- Born: Peter David Godfrey McCormick 27 June 1952 (age 74)
- Occupations: Solicitor Executive Vice Chairman of Leeds United FC (since 1 May 2025)
- Website: www.mccormicks-solicitors.com

= Peter McCormick =

British lawyer

Peter David Godfrey McCormick OBE (born 27 June 1952) is an English lawyer. He is the Founder of McCormicks Solicitors of Harrogate, North Yorkshire, England.

== Early life and education ==
He was educated at Ashville College and King's College London (LLB, 1973).

== Career ==
McCormick started advising the Premier League in 1996. He was elected chairman of the Legal Advisory Group in November 2008. McCormick first served as acting chairman of the Premier League from March 2014 to June 2015, and again from February 2022 to January 2023. McCormick was with the Premier League until March 2025, when he left to become executive vice chairman of Leeds United.

In May 2016, he became a member of the Football Regulatory Authority (FRA) which is responsible for regulatory, disciplinary and rule-making for football played in England. He was also appointed Chairman of the FA International Committee; and a member of the FA Group Remuneration Committee, the FA Council Membership and Appointments Committee.

In August 2016, he was appointed Chairman of the FA Group Remuneration Committee, serving a six year term, expiring in July 2022. He was also made Chairman of the FA Premier League Medical Care Scheme Ltd, a company providing private health care to 95% of professionals in football in this country.

McCormick was unanimously elected Vice Chairman of the FA in July 2017, serving a five-year term until July 2022.

In November 2018, he was elected Chairman of the Professional Game Board of the FA.

In November 2020, he was sworn in as interim chairman of the FA replacing Greg Clarke, until a new chairman could be appointed. He held the post until January 2022 when the new independent Chair took office and he continued as an FA Board Member. He stood down from the FA Board at the end of his term, in July 2023.

In January 2022, he was unanimously appointed by the 20 Premier League Clubs as interim Chairman of the Premier League. He served until January 2023, when the new independent Chair took office.

He has been Chairman of Premier League Stadium Fund and a Trustee of the Football Foundation.

In July 2023, he was elected Chairman of the FA Challenge Cup Committee.

In March 2025, it was announced that he would be leaving the Premier League and FA to take up an unsolicited offer to be the Executive Vice Chairman of Leeds United FC.

He was the inaugural Yorkshire Lawyer of the Year and Niche Practice Lawyer of the Year 2000. In 2008, he received the Lifetime Achievement in Business Award at the Ackrill Media Group Business Awards.

He was the inaugural Chairman of Visit Harrogate, the Destination Management Organisation for business and leisure tourism in the Harrogate district. In April 2017, he was appointed a Harrogate Conference Ambassador for the Harrogate Convention Centre.

He has been Chairman of War Memorials Trust, and is Chairman of the Yorkshire Young Achievers Foundation and a Trustee of the Helen Feather Memorial Trust.

He is a Future 50 Campaign Vice President of Harrogate International Festivals.

== Awards and recognition ==
He was appointed Officer of the Order of the British Empire (OBE) for charitable services in the 2000 New Year Honours. He was awarded the Order of Mercy, in July 2016, by the League of Mercy Foundation, for outstanding voluntary service.

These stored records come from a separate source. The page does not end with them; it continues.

(** MemTombstones implements a set of deleted (series, timestamp) pairs.
    AddInterval with a finite range adds exactly the range of that series,
    DeleteTombstones removes exactly the named series, TruncateBefore forgets
    only pairs whose interval ended before the limit (so nothing at or after
    it), and all three keep every group sorted, disjoint and non-empty. *)
Theorem MemTombstones_refines t ref iv refs beforeT :
  stones_wf t -> is_u64 ref -> valid iv -> Maxt iv < MaxInt64 ->
  (exists t', AddInterval ref [iv] t = Some t' /\ stones_wf t' /\
     forall r s, deleted t' r s <-> deleted t r s \/ (r = ref /\ InBounds iv s = true)) /\
  (stones_wf (DeleteTombstones refs t) /\
     forall r s, deleted (DeleteTombstones refs t) r s <-> deleted t r s /\ r ∉ refs) /\
  (stones_wf (TruncateBefore beforeT t) /\
     forall r s, deleted (TruncateBefore beforeT t) r s <->
       exists x, x ∈ MemTombstones_Get t r /\ InBounds x s = true /\ beforeT <= Maxt x).
Proof.
  intros Ht Href Hiv Hmax. split_and!.
  - assert (Hwf : wf (MemTombstones_Get t ref)).
    { unfold MemTombstones_Get. destruct (t !! ref) eqn:E; [by apply (Ht _ _ E)|apply wf_nil]. }
    destruct (splits_exists _ _ Hwf Hiv) as (a & b & c & Hsp).
    pose proof (Intervals_Add_split Hsp (proj1 Hwf) Hiv) as Hadd.
    rewrite (proj2 (Z.eqb_neq _ _)) in Hadd by lia. cbn [andb] in Hadd.
    cbn [AddInterval]. rewrite Hadd. eexists. split_and!; [done| |].
    + apply map_Forall_insert_2; [|done]. split_and!; [done| |by eapply splits_wf].
      by destruct a.
    + intros r s. unfold deleted, MemTombstones_Get. destruct (decide (r = ref)) as [->|Hne].
      * rewrite lookup_insert_eq. cbn [from_option]. unfold id.
        rewrite (splits_covers _ _ _ _ _ s Hsp Hwf Hiv). unfold MemTombstones_Get. tauto.
      * rewrite lookup_insert_ne by done. tauto.
  - intros k ivs. unfold DeleteTombstones. rewrite lookup_delete_all. case_decide; [done|]. apply Ht.
  - intros r s. unfold deleted, MemTombstones_Get, DeleteTombstones. rewrite lookup_delete_all.
    case_decide; [|tauto]. pose proof (covers_nil s). cbn. tauto.
  - intros k rest. unfold TruncateBefore. rewrite lookup_omap_Some.
    intros (ivs & E & Hg). destruct (Ht _ _ Hg) as (Hk & _ & Hwf).
    apply truncate_group_Some in E as (Hne & pre & ->). apply wf_app in Hwf. tauto.
  - intros r s. unfold deleted. rewrite Get_Truncate by done. unfold covers.
    rewrite Exists_exists. setoid_rewrite list_elem_of_filter. naive_solver.
Qed.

He is ranked as a leading expert by the Legal 500 and Chambers UK in Sport, Media and Entertainment, Commercial Litigation, Agriculture and Estates, Charities and Not-for-Profit, Contentious Trusts and Probate, Mediators, Professional Discipline, EU and Competition Law, Employment, Insolvency and Corporate Recovery, Personal Tax, Trusts and Probate, Property Litigation, Commercial Property, Corporate and Commercial and Reputation Management. The Legal 500 ranks him in the Hall of Fame as the leading Sports Lawyer in the UK. Chambers UK ranks him as an Eminent Practitioner for both Agricultural and Rural Affairs and Sport.